Definition footer_actions (m : Model) : string :=
  if is_admin m then
    if m_section m =s "targets" then
      "  Enter connect  •  a add  •  m manage  •  / search  •  ←→ tabs  •  ? help"
    else if m_section m =s "keys" then
      "  Enter/m manage  •  a add or generate  •  ←→ tabs  •  ? help  •  q quit"
    else if (m_section m =s "users") || (m_section m =s "groups") then
      "  Enter/m manage  •  a add  •  ←→ tabs  •  ? help  •  q quit"
    else if m_section m =s "grants" then
      "  Enter/m manage  •  a grant access  •  ←→ tabs  •  ? help  •  q quit"
    else if m_section m =s "forwards" then
      "  a allow destination  •  Enter/m manage  •  ←→ tabs  •  ? help  •  q quit"
    else "  ↑↓ navigate  •  ←→ tabs  •  r refresh  •  ? help  •  q quit"
  else if c_canSelfLinkOIDC (m_config m) && c_oidc (m_config m) then
    "  Enter connect  •  o link OIDC  •  / search  •  ? help  •  q quit"
  else "  ↑↓ navigate  •  Enter connect  •  / search  •  ? help  •  q quit".

Definition footer (m : Model) : string :=
  if negb (m_mode m =s "") then
    if m_mode m =s "help" then dim +:+ "  Any key  close help" +:+ reset
    else dim +:+ "  Esc  cancel" +:+ reset
  else if m_searching m then dim +:+ "  Type to filter  •  Enter apply  •  Esc clear" +:+ reset
  else dim +:+ footer_actions m +:+ reset.

(** [for len(lines) < n { lines = append(lines, line) }] *)
Definition fill_to (n : Z) (line : option string) (lines : list string) : option (list string) :=
  if lenZ lines <? n
  then text ← line; Some (lines ++ replicate (Z.to_nat (n - lenZ lines)) text)
  else Some lines.

(** [if len(lines) > h { lines = lines[:h] }] *)
Definition cut_to (h : Z) (lines : list string) : option (list string) :=
  if h <? lenZ lines then upto h lines else Some lines.
(* ===== verification/MenuAccess.v ===== *)
(** * A member's menu changes nothing but the member's own OIDC identity

    Whatever a member types, the menu of a session that is not an
    administrator's reads the database, appends audit events of that user, and
    links that user's OIDC account.  At the end: what a change of an administrator
    does and logs, error by error, and how a target is added. *)

From S2P Require Import Prelude GoStrings Json GoTime Effects SshKeys Sql Schema Names StoreUsers.
From S2P Require Import StoreOIDC StoreTargets StoreAccess StoreAudit StoreCalls StoreLog Totp Auth Net.
From S2P Require Import Downstream Input MenuState MenuModel MenuCommands MenuForms MenuKeys MenuView.
From S2P Require Import MenuRemote MenuSamples MenuFormsWf.
From S2P Require Import StoreWf StoreWhole.

(** ** What may change *)

Record member_change (uid : Z) (d d' : db) : Prop := {
  mc_rest : d' = set_oidc_identities (λ _, d'.(oidc_identities))
                   (set_audit_events (λ _, d'.(audit_events)) d);
  mc_oidc : ∀ o, oi_user_id o ≠ uid → o ∈ d.(oidc_identities) ↔ o ∈ d'.(oidc_identities);
  mc_audit : ∃ l, d'.(audit_events) = d.(audit_events) ++ l ∧
                  Forall (λ e, ae_actor_user_id e = Some uid) l }.

#[export] Instance member_change_preorder uid : PreOrder (member_change uid).
Proof.
  split.
  - intros d. split; [by destruct d|done|]. exists []. by rewrite app_nil_r.
  - intros d1 d2 d3 [R1 O1 (l1 & A1 & F1)] [R2 O2 (l2 & A2 & F2)]. split.
    + rewrite R2, R1. by destruct d1, d3.
    + intros o Ho. by rewrite O1, O2 by done.
    + exists (l1 ++ l2). rewrite A2, A1, <- app_assoc. split; [done|]. by apply Forall_app.
Qed.

Section access.
Context `{UnicodeTables, Rowids, TimeParser, KeyFormats, CipherOps, SealOps, DriverTexts}.

Definition confined_prog {A} (uid : Z) (Q : A → Prop) (p : prog db A) : Prop :=
  guarantees (λ _, True) (member_change uid) Q p.

Lemma confined_query {X} uid (f : db → X) : confined_prog uid (λ _, True) (query f).
Proof. intros d _. by split. Qed.

Lemma confined_bind {A B} uid (p : prog db A) (k : A → prog db B) :
  confined_prog uid (λ _, True) p → (∀ a, confined_prog uid (λ _, True) (k a)) →
  confined_prog uid (λ _, True) (bind p k).
Proof. intros Hp Hk. eapply guarantees_bind; [exact Hp|]. intros a _. apply Hk. Qed.

Lemma confined_bind_ok {A B} uid (p : prog db (result A)) (k : A → prog db (result B)) :
  confined_prog uid (λ _, True) p → (∀ a, confined_prog uid (λ _, True) (k a)) →
  confined_prog uid (λ _, True) (bind_ok p k).
Proof. intros Hp Hk. apply confined_bind; [done|]. intros [a|e]; [apply Hk|done]. Qed.

Lemma upsert_oidc_change uid issuer subject name d :
  member_change uid d (upsert_oidc uid issuer subject name d).2.
Proof.
  unfold upsert_oidc. destruct (exists_row (oidc_clash _ _ _ _) _); [done|].
  destruct (exists_row (oidc_of _ _) _); [|destruct (negb _); [done|]].
  all: cbn [snd]; split; [by destruct d| |exists []; by rewrite app_nil_r].
  - intros o Ho. cbn. rewrite elem_of_update. split.
    + intros Hin. exists o. split; [done|].
      assert (oidc_of uid issuer o = false) as ->; [|done]. unfold oidc_of.
      by rewrite (proj2 (Z.eqb_neq (oi_user_id o) uid) Ho).
    + intros (o' & Hin & ->). destruct (oidc_of uid issuer o') eqn:E; [|done].
      unfold oidc_of in E. bool_simp. cbn in Ho. congruence.
  - intros o Ho. cbn. rewrite elem_of_insert. split; [by left|]. intros [Hin| ->]; done.
Qed.

Lemma LinkOIDCIdentity_confined uid issuer subject name :
  confined_prog uid (λ _, True) (LinkOIDCIdentity uid issuer subject name).
Proof.
  unfold LinkOIDCIdentity. destruct (normalizeOIDCValues _ _ _) as [[[i s] n]|e]; [|done].
  apply confined_bind_ok; [apply confined_query|]. intros u d _. cbn [transaction fst snd]. split; [|done].
  rewrite run_bind. cbn. destruct (existsb _ _); [done|].
  pose proof (upsert_oidc_change uid i (Some s) n d) as Hc.
  unfold final. cbn. destruct (upsert_oidc uid i (Some s) n d) as [[r|e] d']; [exact Hc|done].
Qed.
(* ===== verification/Secrets.v ===== *)
(** * Encrypted secrets ([internal/secrets/secrets.go])

    The master key file, the associated data that ties a ciphertext to its owner,
    and encryption and decryption of payloads.  XChaCha20-Poly1305 and the JSON
    codec are parameters. *)

From S2P Require Import Prelude GoStrings Effects Auth Paths.
From S2P Require Import StringFacts.

Definition KeySize : Z := 32.
Definition NonceSize : nat := 24.

(** [aead.Seal] and [aead.Open] (key, nonce, text, associated data) *)
Class Aead := {
  Seal : string → string → string → string → string;
  Open : string → string → string → string → option string }.

(** What an AEAD promises the holder of the key *)
Class AeadLaws `{Aead} := {
  open_seal : ∀ key nonce plain ad, Open key nonce (Seal key nonce plain ad) ad = Some plain;
  open_sealed : ∀ key nonce c ad plain, Open key nonce c ad = Some plain →
    c = Seal key nonce plain ad }.

(** [json.Marshal] and [json.Unmarshal] of a [Payload]; the texts of a payload
    that the codec keeps are valid UTF-8. *)
Class PayloadCodec := {
  payload_Marshal : Payload → string;
  payload_Unmarshal : string → option Payload }.

Definition payload_utf8 (p : Payload) : Prop :=
  ValidString (Password p) = true ∧ ValidString (Passphrase p) = true ∧
  ValidString (TOTPSecret p) = true.

Class PayloadCodecLaws `{PayloadCodec} := {
  unmarshal_marshal : ∀ p, payload_utf8 p → payload_Unmarshal (payload_Marshal p) = Some p }.

(** ** The master key file: [os.Lstat] and [os.ReadFile] of it *)

Record FileInfo := MkFile { IsRegular : bool; Perm : Z; Content : result string }.

Definition Load (lstat : result FileInfo) : result string :=
  match lstat with
  | Err e => Err (Wrap "master key" e)
  | Ok info =>
    if negb (IsRegular info) then Err (Msg "master key must be a regular file")
    else if too_open (Perm info)
    then Err (Msg ("master key permissions " +:+ octal4 (Perm info) +:+ " are too open; require 0600"))
    else match Content info with
         | Err e => Err e
         | Ok b => if negb (len b =? KeySize)
                   then Err (Msg ("master key must be exactly " +:+ Itoa KeySize +:+ " bytes"))
                   else Ok b
         end
  end.

(** ** Associated data *)

Definition aad (targetID : Z) (kind : string) : string :=
  "sshgatew:credential:v1:" +:+ Itoa targetID +:+ ":" +:+ kind.
Definition identityAAD (identityID : Z) : string := "sshgatew:ssh-identity:v1:" +:+ Itoa identityID.
Definition totpAAD (userID : Z) : string := "sshgatew:user-totp:v1:" +:+ Itoa userID.

(** ** Encryption.  The nonce is the next bytes of [rand.Read]. *)

Section Cipher.
Context `{Aead, PayloadCodec} (key : string).

Definition encrypt (rand_Read : result string) (p : Payload) (ad : string) : result (string * string) :=
  let p := mkPayload 1 (Password p) (PrivateKey p) (PublicKey p) (Passphrase p) (TOTPSecret p) in
  let plain := payload_Marshal p in
  let! nonce := rand_Read in
  Ok (nonce, Seal key nonce plain ad).

Definition decrypt (nonce ciphertext ad : string) : result Payload :=
  match Open key nonce ciphertext ad with
  | None => Err (Msg "credential authentication failed")
  | Some plain =>
    match payload_Unmarshal plain with
    | None => Err (Msg "credential payload is corrupt")
    | Some p =>
      if negb (Version p =? 1)
      then Err (Msg ("unsupported credential payload version " +:+ Itoa (Version p)))
      else Ok p
    end
  end.

Definition Encrypt rand (targetID : Z) (kind : string) (p : Payload) := encrypt rand p (aad targetID kind).
Definition Decrypt (targetID : Z) (kind nonce ciphertext : string) := decrypt nonce ciphertext (aad targetID kind).
Definition EncryptSSHIdentity rand (identityID : Z) (p : Payload) := encrypt rand p (identityAAD identityID).
Definition DecryptSSHIdentity (identityID : Z) (nonce ciphertext : string) :=
  decrypt nonce ciphertext (identityAAD identityID).
Definition EncryptTOTP rand (userID : Z) (secret : string) :=
  encrypt rand (mkPayload 0 "" "" "" "" secret) (totpAAD userID).
Definition DecryptTOTP (userID : Z) (nonce ciphertext : string) : result string :=
  let! payload := decrypt nonce ciphertext (totpAAD userID) in
  if TOTPSecret payload =s "" then Err (Msg "TOTP payload is empty") else Ok (TOTPSecret payload).

(** The cipher the gateway's handlers are written against *)
Definition cipher_ops : CipherOps := {|
  Auth.Decrypt := Decrypt;
  Auth.DecryptSSHIdentity := DecryptSSHIdentity;
  Auth.DecryptTOTP := DecryptTOTP |}.

Definition seal_ops : SealOps := {|
  Auth.Encrypt := Encrypt;
  Auth.EncryptSSHIdentity := EncryptSSHIdentity;
  Auth.EncryptTOTP := EncryptTOTP |}.

End Cipher.

(** ** What a ciphertext belongs to *)

Inductive owner :=
  | OfTarget (targetID : Z) (kind : string)
  | OfIdentity (identityID : Z)
  | OfUser (userID : Z).

Definition owner_data (o : owner) : string :=
  match o with
  | OfTarget t kind => aad t kind
  | OfIdentity i => identityAAD i
  | OfUser u => totpAAD u
  end.

(** ** Theorems about the encrypted secrets *)

(** The number before a colon is the text up to it. *)
Lemma colon_split a b s t :
  sforall (λ c, negb (Ascii.eqb c ":")) a = true → sforall (λ c, negb (Ascii.eqb c ":")) b = true →
  a +:+ String ":" s = b +:+ String ":" t → a = b ∧ s = t.
Proof.
  revert b. induction a as [|c a IH]; intros [|d b] Ha Hb; cbn in Ha, Hb;
    rewrite ?append_cons; cbn [String.append].
  - by intros [= ->].
  - intros [= <- _]. discriminate Hb.
  - intros [= -> _]. discriminate Ha.
  - intros [= -> Hs]. bool_simp. by destruct (IH b) as [-> ->].
Qed.

Lemma digit_no_colon c : is_digit c = true → negb (Ascii.eqb c ":") = true.
Proof.
  intros Hd. destruct (Ascii.eqb c ":") eqn:E; [|done]. apply Ascii.eqb_eq in E as ->. discriminate Hd.
Qed.

Lemma Itoa_no_colon z : sforall (λ c, negb (Ascii.eqb c ":")) (Itoa z) = true.
Proof.
  assert (∀ n, 0 <= n → sforall (λ c, negb (Ascii.eqb c ":")) (Itoa n) = true) as Hn.
  { intros n Hn. destruct (Itoa_nonneg n Hn) as (_ & Hd & _).
    apply (sforall_impl is_digit); [|done]. apply digit_no_colon. }
  destruct (Z.ltb_spec z 0); [|by apply Hn]. rewrite Itoa_neg by done. cbn. apply Hn. lia.
Qed.

Lemma aad_inj t1 k1 t2 k2 : aad t1 k1 = aad t2 k2 → t1 = t2 ∧ k1 = k2.
Proof.
  unfold aad. intros Ha%append_inv_head.
  change (":" +:+ k1) with (String ":" k1) in Ha. change (":" +:+ k2) with (String ":" k2) in Ha.
  apply colon_split in Ha as [?%Itoa_inj ?]; [done|apply Itoa_no_colon..].
Qed.

(** The associated data names one owner: the ciphertext of a target's
    credential, of a stored identity and of a user's TOTP secret never share it,
    and two owners of the same sort share it only when they are the same target
    with the same kind of credential, the same identity, the same user.  So a
    ciphertext copied to another row, or a target whose kind is changed, is
    opened with other associated data than it was sealed with. *)
Theorem associated_data_names_owner o1 o2 : owner_data o1 = owner_data o2 → o1 = o2.
Proof.
  destruct o1 as [t1 k1|i1|u1], o2 as [t2 k2|i2|u2]; cbn [owner_data]; try discriminate.
  - by intros [-> ->]%aad_inj.
  - unfold identityAAD. by intros ->%append_inv_head%Itoa_inj.
  - unfold totpAAD. by intros ->%append_inv_head%Itoa_inj.
Qed.

(** ** Round trips *)

Section Cipher.
Context `{AeadLaws, PayloadCodecLaws}.

Lemma decrypt_encrypt key nonce p ad : payload_utf8 p →
  ∃ c, encrypt key (Ok nonce) p ad = Ok (nonce, c) ∧
       decrypt key nonce c ad =
         Ok (mkPayload 1 (Password p) (PrivateKey p) (PublicKey p) (Passphrase p) (TOTPSecret p)).
Proof.
  intros Hu. unfold encrypt, decrypt. cbn [rbind]. eexists. split; [done|].
  rewrite open_seal, unmarshal_marshal by done. done.
Qed.

(** What opens was sealed under the same key for the same owner. *)
Lemma decrypt_sealed key nonce c ad p : decrypt key nonce c ad = Ok p →
  ∃ plain, c = Seal key nonce plain ad ∧ payload_Unmarshal plain = Some p ∧ Version p = 1.
Proof.
  unfold decrypt. destruct (Open key nonce c ad) as [plain|] eqn:Eo; [|discriminate].
  destruct (payload_Unmarshal plain) as [q|] eqn:Eq; [|discriminate].
  destruct (Version q =? 1) eqn:Ev; [|discriminate]. intros [= <-]. bool_simp.
  exists plain. split_and!; try done. by apply open_sealed.
Qed.

(** What is encrypted for a user's TOTP is what the login decrypts.  Through
    the operations the handlers use, a non-empty secret enrolled for a user opens
    for that user, and a target's payload for that target and kind, with the
    version set to 1 whatever it was. *)
Theorem cipher_round_trip key nonce userID secret targetID kind p :
  ValidString secret = true → secret ≠ "" → payload_utf8 p →
  (∃ c, EncryptTOTP key (Ok nonce) userID secret = Ok (nonce, c) ∧
        @Auth.DecryptTOTP (cipher_ops key) userID nonce c = Ok secret) ∧
  (∃ c, Encrypt key (Ok nonce) targetID kind p = Ok (nonce, c) ∧
        @Auth.Decrypt (cipher_ops key) targetID kind nonce c =
          Ok (mkPayload 1 (Password p) (PrivateKey p) (PublicKey p) (Passphrase p) (TOTPSecret p))).
Proof.
  intros Hs Hne Hp. split.
  - destruct (decrypt_encrypt key nonce (mkPayload 0 "" "" "" "" secret) (totpAAD userID))
      as (c & Hc & Hd); [done|]. exists c. split; [done|].
    cbn [Auth.DecryptTOTP cipher_ops]. unfold DecryptTOTP. rewrite Hd. cbn.
    by apply String.eqb_neq in Hne as ->.
  - by apply decrypt_encrypt.
Qed.
End Cipher.

(** ** The key file *)

(** A key is loaded only from a regular file that nobody but its owner can
    read, and it has the size the cipher needs. *)
Lemma loaded_key_private lstat key : Load lstat = Ok key →
  ∃ info, lstat = Ok info ∧ IsRegular info = true ∧ Z.land (Perm info) 0x3F = 0 ∧ len key = KeySize.
Proof.
  unfold Load, too_open. destruct lstat as [info|]; [|discriminate].
  destruct (IsRegular info) eqn:Er; [|discriminate]. cbn [negb].
  destruct (Z.land (Perm info) 0x3F =? 0) eqn:Ep; [|discriminate]. cbn [negb].
  destruct (Content info) as [b|]; [|discriminate].
  destruct (len b =? KeySize) eqn:El; [|discriminate]. intros [= <-]. bool_simp. by exists info.
Qed.

(** ** A toy cipher and codec, for the examples: the numbers of [Countable] *)

Definition number_text {A} `{Countable A} (a : A) : string := Itoa (Z.pos (encode a)).
Definition text_number {A} `{Countable A} (s : string) : option A :=
  z ← unsigned_value s; decode (Z.to_pos z).

#[local] Arguments text_number : simpl never.
#[local] Arguments number_text : simpl never.

Lemma text_number_text {A} `{Countable A} (a : A) : text_number (number_text a) = Some a.
Proof.
  unfold text_number, number_text. rewrite unsigned_value_Itoa by done. cbn. apply decode_encode.
Qed.

Definition toy_aead : Aead := {|
  Seal := λ key nonce plain ad, number_text (key, nonce, plain, ad);
  Open := λ key nonce c ad,
    x ← text_number (A := string * string * string * string) c;
    let plain := x.1.2 in
    if c =s number_text (key, nonce, plain, ad) then Some plain else None |}.

Lemma toy_aead_laws : @AeadLaws toy_aead.
Proof.
  split; cbn.
  - intros key nonce plain ad. rewrite text_number_text. cbn. by rewrite String.eqb_refl.
  - intros key nonce c ad plain. destruct (text_number c) as [x|]; [|discriminate]. cbn.
    destruct (c =s _) eqn:E; [|discriminate]. intros [= <-]. by bool_simp.
Qed.

Definition toy_codec : PayloadCodec := {|
  payload_Marshal := λ p, number_text
    (Version p, Password p, PrivateKey p, PublicKey p, Passphrase p, TOTPSecret p);
  payload_Unmarshal := λ s,
    '(v, pw, sk, pk, pp, t) ← text_number (A := Z * string * string * string * string * string) s;
    Some (mkPayload v pw sk pk pp t) |}.

Lemma toy_codec_laws : @PayloadCodecLaws toy_codec.
Proof. split. intros [] _. cbn. by rewrite text_number_text. Qed.

Lemma cipher_round_trip_witness :
  let H := toy_aead in let H0 := toy_codec in
  let p := mkPayload 0 "hunter2" "" "" "" "" in
  (∃ c, EncryptTOTP "key" (Ok "nonce") 7 "JBSWY3DP" = Ok ("nonce", c) ∧
        @Auth.DecryptTOTP (cipher_ops "key") 7 "nonce" c = Ok "JBSWY3DP") ∧
  (∃ c, Encrypt "key" (Ok "nonce") 3 "password" p = Ok ("nonce", c) ∧
        @Auth.Decrypt (cipher_ops "key") 3 "password" "nonce" c = Ok (mkPayload 1 "hunter2" "" "" "" "")).
Proof.
  apply (@cipher_round_trip toy_aead toy_aead_laws toy_codec toy_codec_laws "key" "nonce" 7 "JBSWY3DP"
    3 "password" (mkPayload 0 "hunter2" "" "" "" "")); [reflexivity|discriminate|repeat split].
Defined.

Lemma associated_data_names_owner_witness :
  owner_data (OfTarget 12 "password") = "sshgatew:credential:v1:12:password" ∧
  OfTarget 12 "password" = OfTarget 12 "password".
Proof.
  split; [vm_compute; reflexivity|].
  apply (associated_data_names_owner (OfTarget 12 "password") (OfTarget 12 "password")). reflexivity.
Defined.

Problem statement: From the material above, copy exactly the lines between the line holding "Definition Decrypt (targetID" and the line holding "let! payload := decrypt", inclusive, and only those.

Task answer:
Definition Decrypt (targetID : Z) (kind nonce ciphertext : string) := decrypt nonce ciphertext (aad targetID kind).
Definition EncryptSSHIdentity rand (identityID : Z) (p : Payload) := encrypt rand p (identityAAD identityID).
Definition DecryptSSHIdentity (identityID : Z) (nonce ciphertext : string) :=
  decrypt nonce ciphertext (identityAAD identityID).
Definition EncryptTOTP rand (userID : Z) (secret : string) :=
  encrypt rand (mkPayload 0 "" "" "" "" secret) (totpAAD userID).
Definition DecryptTOTP (userID : Z) (nonce ciphertext : string) : result string :=
  let! payload := decrypt nonce ciphertext (totpAAD userID) in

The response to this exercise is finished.